Ever since Lynx boss Cheryl Reeve and team owner Glen Taylor decided not to rebuild following the departure of most of their championship-caliber stars, the Lynx have been remarkably competitive but have not exactly been a title contender. In their only return to the WNBA semifinals, they were swept by eventual champion Seattle.

The Lynx have, though, refused to rebuild and insisted on competing. They have made the playoffs a record 11 straight times, even in those seasons when they reinvented themselves on a weekly basis.

They will be reinventing themselves on a nightly basis early this season. Friday night, the players who didn’t play — Napheesa Collier, Kayla McBride, Angel McCoughtry and Damiris Dantas — might have been better than the team that took the court.

Collier, the team’s best player still in her prime, is pregnant and may not play this season. McBride, the team’s best shooter, is playing overseas. McCoughtry, one of the greatest players of all time, is dealing with a sore knee. Dantas, one of the keys to the Lynx team that made the semifinals in 2020, is recovering from an injured foot.

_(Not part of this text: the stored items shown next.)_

Lemma stages_seal (T : FileSystem) :
  closed T ->
  stages T (seal_staging staging) (fun _ T' => exists L, sealed_on L T T' /\ staging ∈ L /\
    (forall r i, T !! (ROOTFS_NAME :: r) = Some i -> is_dir i = true -> (staging ++ ROOTFS_NAME :: r)%list ∈ L) /\
    (forall r, (staging ++ r)%list ∈ L -> r = [] \/ exists i, T !! r = Some i /\ is_dir i = true)).
Proof.
  intros Hc. unfold seal_staging. eapply stages_look.
  { apply (looks_collect T Hc). rewrite length_app. unfold WALK_FUEL. lia. }
  intros L HL. eapply stages_bind.
  { apply (stages_each (fun l T' => exists before, merge_sort deeper L ≡ₚ (before ++ l)%list /\ sealed_on before T T')).
    - exists []. split; [done|]. intros r. rewrite decide_False by apply not_elem_of_nil. by rewrite option_fmap_id.
    - intros p l T' (before & Hb & Hs).
      assert (p ∈ L) as Hp.
      { rewrite <- (merge_sort_Permutation deeper), Hb. set_solver. }
      apply HL in Hp as [Hp|(r' & i & -> & _)]; [by apply not_elem_of_nil in Hp|].
      eapply stages_bind; [apply stages_set_permissions|]. intros [] T1 (j & Hj & ->).
      eapply stages_mono; [apply stages_looks, looks_sync_directory|]. intros [] T2 [-> _].
      exists (before ++ [(staging ++ [ROOTFS_NAME] ++ r')%list])%list. split; [by rewrite <- app_assoc|].
      intros r. rewrite lookup_insert. destruct (decide _) as [<-|Hne].
      + rewrite Hs in Hj. destruct (T !! ([ROOTFS_NAME] ++ r')%list) as [k|]; [|done]. simpl in Hj.
        rewrite (decide_True _ _ (P := (staging ++ [ROOTFS_NAME] ++ r')%list ∈ _)) by set_solver.
        simpl. destruct (decide _); by injection Hj as <-.
      + rewrite Hs. destruct (decide ((staging ++ r)%list ∈ before)) as [Hin|Hin].
        * rewrite decide_True by set_solver. done.
        * rewrite decide_False; [done|]. intros [?|Hq%list_elem_of_singleton]%elem_of_app; [done|].
          by apply app_inv_head in Hq. }
  intros [] T1 (before & Hb & Hs). rewrite app_nil_r in Hb.
  pose proof (stages_set_permissions T1 [] M0555 (io "staging package seal" staging)) as Htop. rewrite app_nil_r in Htop.
  eapply stages_bind; [exact Htop|]. intros [] T2 (j & Hj & ->).
  eapply stages_mono; [apply stages_looks, looks_sync_directory|]. intros [] T3 [-> _].
  exists (staging :: before). split_and!.
  - intros r. rewrite lookup_insert. destruct (decide ([] = r)) as [<-|Hne].
    + rewrite Hs in Hj. destruct (T !! []) as [k|]; [|done]. simpl in Hj. rewrite app_nil_r, decide_True by set_solver.
      simpl. destruct (decide _); by injection Hj as <-.
    + rewrite Hs. destruct (decide ((staging ++ r)%list ∈ before)) as [Hin|Hin].
      * rewrite decide_True by set_solver. done.
      * rewrite decide_False; [done|]. intros [Hq|?]%elem_of_cons; [|done].
        apply Hne. by rewrite <- (app_nil_r staging) in Hq at 2; apply app_inv_head in Hq.
  - by left.
  - intros r i Hi Hd. right. rewrite <- Hb, (merge_sort_Permutation deeper). apply HL. right. by exists r, i.
  - intros r [Hr|Hr]%elem_of_cons.
    + left. by rewrite <- (app_nil_r staging) in Hr at 2; apply app_inv_head in Hr.
    + right. rewrite <- Hb, (merge_sort_Permutation deeper) in Hr.
      apply HL in Hr as [Hr|(r' & i & Hr & Hi & Hd)]; [by apply not_elem_of_nil in Hr|].
      apply app_inv_head in Hr. subst r. eauto.
Qed.

Lemma sealed_dir_of i : own_dir i -> sealed_dir (with_mode M0555 i).
Proof. intros [Hd Hu]. by split_and!. Qed.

So Reeve started longtime bench player Rachel Banham and point guard Yvonne Turner, who had been cut a few days previously before being re-signed, along with Sylvia Fowles, Aerial Powers and Jess Shepard.

Even if the Lynx had upset Seattle, that lineup would not be long for the world. The Lynx’s eventual lineup will probably be Fowles, McBride, Powers, McCoughtry and perhaps Odyssey Sims, who was a street free agent when the Lynx released presumptive starting point guard Layshia Clarendon and backup Crystal Dangerfield.

The Lynx’s incomplete roster and flurry of moves provide a reminder of just how important luck is in sports.

Tom Brady, thought to be the greatest quarterback of all time, just admitted that he might have fumbled on the play that made famous the “tuck rule.” If his apparent fumble had been ruled as such on that play, Brady and Belichick not only wouldn’t have won that first Super Bowl together — Brady might have returned to his backup role behind Drew Bledsoe. Who knows if Brady would have been given the opportunity to develop into a superstar if that had happened?

To move from the macro to the micro, the Wild played horribly in Game 1 of their playoff series and struggled to get a shot on net early in Game 2. Then a Blues player broke his stick, leading to an easy Wild goal, and since then, the Wild has dominated the series.

The Lynx lucked into the first pick in the 2011 draft, which became Maya Moore, who became the most spectacular player on four championship teams.

Now the Lynx are finding luck in short supply. If Collier were available, and Clarendon had been able to get healthy, the Lynx might have one of the league’s deepest rosters. Instead, they have to hope that McCoughtry and Fowles, at advanced ages, can reprise their former greatness, and that Sims, who was not on a WNBA roster, can reprise her all-star form, and… well, they have to hope for a lot.

Reeve was a point guard and she relied heavily on a Hall of Fame point guard, Lindsay Whalen, during the championship years. Since Whalen’s retirement, Reeve has searched for excellence and dependability at the position, finding it in short spurts, but she is not guaranteed to ever have another franchise point guard who can carry her vision to the court.

Last year, the Lynx lost their first four games, yet finished the season 22-10.

This could be another slow start and it is unlikely to be a championship finish, but the Lynx tend to figure things out. Sometime between Sunday and the end of June, their moving parts will align, and they will make the playoffs yet again.